Bourgeoisie status is fine during the regular season, but it gets depressing around this time of year, when perfectly fine squads split their heads open against god’s ceiling. The Wizards are dynamic and fun. They’re also stuck in their station, one star or a killer bench away from truly putting a scare into the Cavaliers, but with no means of acquiring either. They don’t have a first-round draft pick after shipping their selection to the Nets for Bogdanović, so landing a cost-controlled rotation player almost definitely isn’t happening. Re-signing both the Croat and Otto Porter is going to take them over the salary cap and possibly past the luxury tax threshold, which means their free agency options are severely limited.

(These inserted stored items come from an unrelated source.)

(** * Background-task scheduling of oh-my-opencode: a shallow embedding

    The development follows [src/features/background-agent/manager.test.ts]:
    the [MockBackgroundManager] class (task registry, descendant closure,
    retention pruner, resume) and [buildNotificationPromptBody] are embedded
    from their TypeScript source.  The admission gate ([ConcurrencyManager])
    and the lifecycle operations of the production [BackgroundManager]
    ([tryCompleteTask], [checkAndInterruptStaleTasks], [resume] with
    re-admission) have no source file here; they are modelled from the
    written specification and marked so.  The [SkillMcpManager] class,
    whose source follows the tests in the same file, is embedded method by
    method with the calls it makes on the process, on timers and on the
    MCP SDK kept in a log.

    Conventions: a JavaScript [Date] is its millisecond timestamp in [Z];
    an optional field is an [option]; a [Map] is an association list in
    insertion order.  A task object is embedded as the record of its
    fields together with its [identity]: two references to one object
    carry the same identity, so the one method that mutates a task in
    place, [resume], reaches every reference the registry and the queues
    hold to it. *)

From Stdlib Require Import ZArith List String Ascii Bool Lia.
From stdpp Require Import base option list gmap strings pretty.
Import ListNotations.

Local Open Scope string_scope.
Local Open Scope list_scope.
Local Open Scope Z_scope.

(* ===================================================================== *)
(** * Data model *)
(* ===================================================================== *)

(** Modelled from the spec: the status union of [BackgroundTask] (the type
    declaration [./types] is not part of the sources at hand).  Spec §3:
    "status ∈ {running, completed, cancelled}". *)
Inductive TaskStatus := running | completed | cancelled.

Definition status_eqb (a b : TaskStatus) : bool :=
  match a, b with
  | running, running | completed, completed | cancelled, cancelled => true
  | _, _ => false
  end.

(** [{ providerID, modelID }] as stored on a task. *)
Record ModelRef := { providerID : string; modelID : string }.

(** [task.progress]: [{ toolCalls, lastTool?, lastUpdate }]. *)
Record TaskProgress := {
  toolCalls : Z;
  lastTool : option string;
  lastUpdate : Z
}.

(** The fields of [BackgroundTask] that the test file reads or writes, and
    [identity], which is no field: it names the JavaScript object, so that
    two references to one object ([===]) are told from two objects with
    equal fields.  An object literal makes an object of a new identity; an
    assignment to a field keeps the identity. *)
Record BackgroundTask := {
  id : string;
  sessionID : string;
  parentSessionID : string;
  parentMessageID : string;
  description : string;
  prompt : string;
  agent : string;
  status : TaskStatus;
  startedAt : Z;
  completedAt : option Z;
  error : option string;
  progress : option TaskProgress;
  parentAgent : option string;
  parentModel : option ModelRef;
  model : option ModelRef;
  concurrencyKey : option string;
  concurrencyGroup : option string;
  identity : nat
}.

(** [ResumeInput]: [{ sessionId, prompt, parentSessionID, parentMessageID,
    parentModel? }]. *)
Record ResumeInput := {
  ri_sessionId : string;
  ri_prompt : string;
  ri_parentSessionID : string;
  ri_parentMessageID : string;
  ri_parentModel : option ModelRef
}.

(* ===================================================================== *)
(** * JavaScript [Map] with string keys *)
(* ===================================================================== *)

(** Entries are kept in insertion order; [set] on a present key overwrites
    the value in place, [set] on a fresh key appends. *)
Module JSMap.
Definition t (V : Type) := list (string * V).

Section Ops.
Context {V : Type}.

Fixpoint get (k : string) (m : t V) : option V :=
  match m with
  | [] => None
  | (k', v) :: rest => if String.eqb k' k then Some v else get k rest
  end.

Fixpoint set (k : string) (v : V) (m : t V) : t V :=
  match m with
  | [] => [(k, v)]
  | (k', v') :: rest =>
      if String.eqb k' k then (k', v) :: rest else (k', v') :: set k v rest
  end.

Definition delete (k : string) (m : t V) : t V :=
  List.filter (fun e => negb (String.eqb (fst e) k)) m.

Definition keys (m : t V) : list string := List.map fst m.
Definition values (m : t V) : list V := List.map snd m.
Definition size (m : t V) : Z := Z.of_nat (List.length m).

(** The invariant every [Map] satisfies: no key occurs twice. *)
Definition wf (m : t V) : Prop := List.NoDup (keys m).
End Ops.
End JSMap.

(* ===================================================================== *)
(** * [MockBackgroundManager] (manager.test.ts, lines 12-151) *)
(* ===================================================================== *)

Definition TASK_TTL_MS : Z := 30 * 60 * 1000.

Record MockBackgroundManager := {
  tasks : JSMap.t BackgroundTask;
  notifications : JSMap.t (list BackgroundTask);
  resumeCalls : list (string * string)
}.

Definition emptyManager : MockBackgroundManager :=
  {| tasks := []; notifications := []; resumeCalls := [] |}.

Definition addTask (task : BackgroundTask) (m : MockBackgroundManager)
  : MockBackgroundManager :=
  {| tasks := JSMap.set (id task) task (tasks m);
     notifications := notifications m;
     resumeCalls := resumeCalls m |}.

Definition getTask (i : string) (m : MockBackgroundManager)
  : option BackgroundTask :=
  JSMap.get i (tasks m).

(** [for (const task of this.tasks.values()) if (task.sessionID === sessionID)
    return task]: the first match in insertion order. *)
Fixpoint find_session (s : string) (l : list BackgroundTask)
  : option BackgroundTask :=
  match l with
  | [] => None
  | task :: rest =>
      if String.eqb (sessionID task) s then Some task else find_session s rest
  end.

Definition findBySession (s : string) (m : MockBackgroundManager)
  : option BackgroundTask :=
  find_session s (JSMap.values (tasks m)).

Definition getTasksByParentSession (m : MockBackgroundManager) (s : string)
  : list BackgroundTask :=
  List.filter (fun task => String.eqb (parentSessionID task) s)
              (JSMap.values (tasks m)).

(** The loop body of [getAllDescendantTasks]: for each direct child, push the
    child, then the result of the recursive call on [child.sessionID].
    [rec] is the recursive call; [None] is a call that did not return. *)
Fixpoint collect_descendants (rec : string -> option (list BackgroundTask))
    (children : list BackgroundTask) : option (list BackgroundTask) :=
  match children with
  | [] => Some []
  | child :: rest =>
      match rec (sessionID child) with
      | None => None
      | Some descendants =>
          match collect_descendants rec rest with
          | None => None
          | Some result => Some (child :: descendants ++ result)
          end
      end
  end.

They lack moveable contracts. Marcin Gortat has two more years and $26 million left on his deal and Mahinmi is signed, crushingly, through 2020 at about $16 million per year. Jason Smith is locked in for 2017-18 at $5.2 million and has a player option for 2018-19 at $5.4 million. The extent to which the Wiz improve next season is probably going to depend mostly on Kelly Oubre’s development. A breakout isn’t impossible, but right now he’s a 42 percent shooter without three-point range who played 20 minutes per night and sat out nearly all of the Wizards’ final two games of the year. Prime Jared Dudley, let alone something more fearsome than that, is a tough ask. 

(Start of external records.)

Lemma make_request_returns_the_response_witness :
  exists w',
    make_request (OVal (VInt 0)) (ODict heat_body) (Msg "set HVAC mode")
      answered_world
    = (Ret (Some {| status_code := 200; resp_json := JObj ∅ |}), w')
    /\ sent w' = [the_put "dev1" "tok" (ODict heat_body)].
Proof.
  destruct (make_request_returns_the_response (OVal (VInt 0))
              (ODict heat_body) (Msg "set HVAC mode") answered_world 0%nat
              "dev1" "tok" {| status_code := 200; resp_json := JObj ∅ |} []
              eq_refl eq_refl eq_refl eq_refl eq_refl)
    as (w' & Hrun & Hsent & _).
  exists w'. exact (conj Hrun Hsent).
Defined.

Lemma make_request_401_without_error_field_witness :
  exists w',
    make_request (OVal (VInt 0)) (ODict heat_body) (Msg "set HVAC mode")
      (world_of example_client [bare_401_reply])
    = (Raise (KeyError "error"), w').
Proof.
  destruct (make_request_401_without_error_field (OVal (VInt 0))
              (ODict heat_body) (Msg "set HVAC mode")
              (world_of example_client [bare_401_reply]) 0%nat
              "dev1" "tok" {| status_code := 401; resp_json := JObj ∅ |} []
              ∅ eq_refl eq_refl eq_refl eq_refl eq_refl eq_refl eq_refl)
    as (w' & Hrun & _).
  exists w'. exact Hrun.
Defined.

Lemma make_request_other_status_witness :
  fst (make_request (OVal (VInt 0)) (ODict heat_body) (Msg "set HVAC mode")
         (world_of example_client [broken_reply]))
  = Raise JSONDecodeError.
Proof.
  refine (make_request_other_status (OVal (VInt 0)) (ODict heat_body)
            (Msg "set HVAC mode") (world_of example_client [broken_reply])
            0%nat "dev1" "tok"
            {| status_code := 500; resp_json := JInvalid |} []
            eq_refl eq_refl eq_refl eq_refl _ _); discriminate.
Defined.

Lemma make_request_without_device_witness :
  exists w',
    make_request (OVal (VInt 5)) (ODict heat_body) (Msg "set HVAC mode")
      answered_world = (Raise IndexError, w')
    /\ sent w' = sent answered_world.
Proof.
  destruct (make_request_without_device (OVal (VInt 5)) (ODict heat_body)
              (Msg "set HVAC mode") answered_world IndexError eq_refl)
    as (w' & Hrun & Hsent & _).
  exists w'. exact (conj Hrun Hsent).
Defined.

In pessimistic terms, the Wizards are screwed—so long as LeBron is posting playoff triple-doubles, perhaps moreso if the Celtics vault into the league’s uppermost echelon with a trade or a great draft selection—but they also present the question of what a franchise should do when there’s nothing to be done. We don’t think of maintaining a level of competency as an active thing, but it’s taxing to stay as good as you can be at what you do, and it’s doubly difficult when you know it won’t be good enough to get you where you want to be. Tom Thibodeau’s post-Derrick Rose injury Bulls embodied this unromantic struggle, sweatily blurring the line between belief and delusion. The present-day Grizz are seven years into a run of spectacularly bruising playoff demises, annually refining their own brand of rough-hewn heroism. This isn’t ideal, and it isn’t completely satisfying, but it is better than getting bored and dispirited and falling off. See this year’s malaise-burdened Blazers, or the Clippers, who have been ricocheting against the insides of their own skulls for the past two seasons. 

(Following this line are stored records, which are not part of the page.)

(** * Task lifecycle and analytics pipeline: a shallow embedding

    The development follows the TypeScript sources of the task store
    ([TaskManager]), the planner, assessor and pattern-analyzer workflows and
    the calendar analytics route, together with the SQL schema they run
    against.

    Conventions of the embedding:
    - SQL tables are lists of rows in insertion order; Redis keys are finite
      maps; the two event streams are lists, oldest entry first.
    - Code that talks to the stores runs in a state-and-error monad over
      [World]: a thrown exception keeps the writes made before it.
    - JavaScript numbers are exact rationals ([Q]); a quotient that can be
      infinite or undefined uses [JS.number]. A comparison of doubles agrees
      with the exact comparison away from equality; the statements below
      speak of the outcome at an exact tie of a computed quotient or product
      only where the double computation is exact as well (halves of
      integers, 20 * 1.15 = 23).
    - DECIMAL columns round what they store and reject what does not fit;
      a DECIMAL read back is a non-empty string in JavaScript, hence truthy
      even when it is zero. COUNT( * ) is read back as a string of digits.
    - [uuid] values stand for Postgres UUIDs (128-bit numbers); in JavaScript a
      non-null UUID is a non-empty string, hence always truthy.
    - Generated text (the planner's judgment, the assessor's scores, the
      insights) enters as a parameter: it is the parsed reply of the model.
    - Timestamps are UTC milliseconds. *)

From Stdlib Require Import ZArith QArith Qround Lia Lqa Sorted Ascii.
From stdpp Require Import base option list strings gmap.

There’s scant motivation in pushing against your own limitations for the sake of ultimate failure, but it’s the Wizards only path toward spiritual sustenance. They’re a capable team with some significant, likely unfixable problems. To continually draw pride from that—to lose with some dignity and appreciation for what’s been accomplished—is wearying work, but the alternative is an abject, checked out coast toward oblivion (or a first-round sweep). Whether the Wizards find it worth the strain to choose the superior, imperfect, more laborious option is something we’re soon going to find out.